Van Lindberg gave an update on the legal affairs committee. He emphasised that the committee is not counsel for the foundation or the board, but rather a group which makes recommendations to the board on IP policy. He recapped on some of the patent policy recommendations from last year, for example that the foundation should join OIN. There was a brief mention of the fact that all the committee members are currently lawyers and the by-laws limits the number of members to five. He also mentioned that the DefCore committee has a related sub-committee examining possible by-laws changes.

Todd described the elections committee, that is was formed in February 2013 with 8 members and the goal to consider possible changes to the individual member election process. The committee is currently considering proposing a change to either Condorcet or STV and held a town-hall meeting in Hong Kong on the subject. Todd noted that the meeting was lightly attended and there generally has been rather low participation in the process. The main hurdle to getting such a change passed is that a majority of at least 25% of our individual members would need to vote for the by-laws change and the turnout for the previous election was only 17%. However, in July we will be able to begin making inactive members ineligible for voting and this should help us achieve the required turnout.

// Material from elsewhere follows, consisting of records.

(** * jobd: a cron job daemon served as a 9P file tree

    A shallow embedding of [job.go], [jobs.go] and [clone.go].

    Go values are rendered as follows.
    - [string] is [string]; [[]byte] is [list ascii] (one [ascii] per byte);
      [string(data)] and [[]byte(s)] are the two standard conversions.
    - [int] results ([len], byte counts) are [Z]; [uint64] offsets are
      non-negative [Z].  No arithmetic is performed on them, only
      comparisons, so no wrap-around occurs.
    - [(T, error)] results are [result T]; [(int, error)] results of the
      file operations keep both components, as the callers return both.
    - The [*ring.Ring] held in [job.history] is the list of the ring's
      values read in [Next] order from the element pointed to.
    - Goroutines started by [go job.run()] are entries of [tasks]; each
      records where in [run] the goroutine stands.
    - The clock, the external command, the cron library and the Unicode
      tables of [strings.ToLower] are outside the repository: they are
      Section variables or labels of the events. *)

From Stdlib Require Import ZArith List Bool Ascii String Lia Arith.
Import ListNotations.

Open Scope string_scope.
Open Scope list_scope.
Open Scope Z_scope.

(** ** Bytes and strings *)

Definition bytes := list ascii.

Definition len {A : Type} (l : list A) : Z := Z.of_nat (List.length l).

(** [c < utf8.RuneSelf] *)
Definition isASCII_byte (c : ascii) : bool := (nat_of_ascii c <? 128)%nat.

Fixpoint isASCII (s : string) : bool :=
  match s with
  | EmptyString => true
  | String c s' => isASCII_byte c && isASCII s'
  end.

(** ['A' <= c && c <= 'Z'] *)
Definition isUpper (c : ascii) : bool :=
  ((65 <=? nat_of_ascii c) && (nat_of_ascii c <=? 90))%nat.

(** [c += 'a' - 'A'] on an upper-case letter. *)
Definition lower_byte (c : ascii) : ascii :=
  if isUpper c then ascii_of_nat (nat_of_ascii c + 32) else c.

Fixpoint lower_ascii (s : string) : string :=
  match s with
  | EmptyString => EmptyString
  | String c s' => String (lower_byte c) (lower_ascii s')
  end.

(** [strings.Split(s, sep)] for a one-byte separator: the fields between
    the separators, one more than there are separators. *)
Fixpoint strings_Split (s : string) (sep : ascii) : list string :=
  match s with
  | EmptyString => [EmptyString]
  | String c s' =>
      if Ascii.eqb c sep then EmptyString :: strings_Split s' sep
      else match strings_Split s' sep with
           | [] => [String c EmptyString]
           | f :: fs => String c f :: fs
           end
  end.

(** The class [[:word:]] of the regexp package: [[0-9A-Za-z_]]. *)
Definition is_word (c : ascii) : bool :=
  let n := nat_of_ascii c in
  ((48 <=? n) && (n <=? 57) || (65 <=? n) && (n <=? 90)
   || (97 <=? n) && (n <=? 122) || (n =? 95))%nat.

(** [regexp.MatchString("[^[:word:]]", name)]: some character of [name] is
    not a word character.  A byte of a multi-byte or malformed sequence
    belongs to a rune outside ASCII, which is not a word character either.
    The pattern is a constant that compiles, so the error is always nil. *)
Fixpoint MatchString_nonword (name : string) : bool :=
  match name with
  | EmptyString => false
  | String c s' => negb (is_word c) || MatchString_nonword s'
  end.

(** ** Errors *)

Inductive error : Type :=
| Eperm                                      (* srv.Eperm *)
| Eexist                                     (* srv.Eexist *)
| ErrUnknownCommand (cmd : string)           (* "unknown command: %s" *)
| ErrInvalidJobName (name : string)          (* "invalid job name: %s" *)
| ErrInvalidJobDefinition (def : string)     (* "invalid job definition: %s" *)
| ErrCron (msg : string)                     (* error of cronexpr.Parse *)
| ErrOS (msg : string).                      (* error of os.OpenFile *)

(** The error kinds of the specification. *)
Inductive errkind : Type :=
| invalid_definition | duplicate_name | unknown_command
| permission_denied | io_error.

Definition kind_of (e : error) : errkind :=
  match e with
  | Eperm => permission_denied
  | Eexist => duplicate_name
  | ErrUnknownCommand _ => unknown_command
  | ErrInvalidJobName _ => invalid_definition
  | ErrInvalidJobDefinition _ => invalid_definition
  | ErrCron _ => invalid_definition
  | ErrOS _ => io_error
  end.

Inductive result (A : Type) : Type :=
| Ok (a : A)
| Err (e : error).
Arguments Ok {A} a.
Arguments Err {A} e.

Definition bind {A B : Type} (r : result A) (k : A -> result B) : result B :=
  match r with
  | Ok a => k a
  | Err e => Err e
  end.

Notation "x <- r ;; k" := (bind r (fun x => k))
  (at level 61, r at next level, right associativity).

(** ** container/ring *)

(** A ring seen from the element a [*Ring] points to: its values in [Next]
    order, starting with that element's own. *)
Definition Ring := list (option string).

(** [ring.New(n)]: [n] elements, all values nil. *)
Definition ring_New (n : nat) : Ring := repeat None n.

(** [r.Value = v] *)
Definition ring_set_Value (r : Ring) (v : option string) : Ring :=
  match r with
  | [] => []
  | _ :: rest => v :: rest
  end.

Rob gave an update from the DefCore committee[5] which is considering changes to the requirements for commercial implementations of OpenStack who wish to use the OpenStack trademark. The committee is currently working to identify a set of must-pass tests and the functional capabilities which these correspond to. Rob mentioned that some projects currently have no or minimal test coverage and, as a result, their capabilities could not be considered for inclusion in the requirements. Rob also mentioned a “programs vs projects” issue which had been identified during the committee discussions and that a meeting with the TC would be required to resolve the issue. I proposed that Rob and Josh could join the TC’s IRC meeting to discuss the issue.

Finally, Simon gave a brief overview of the work of the gold member application committee. This committee helps prospective gold members prepare their application such that it fully anticipates all the questions and concerns the board may have about the application.

Wrapping Up

While there were some small number of other items on the agenda, we had run out of time at this point. In the short time available, we had covered a broad range of topics but hadn’t really covered new ground. This meeting was mostly about rebooting the board for 2014.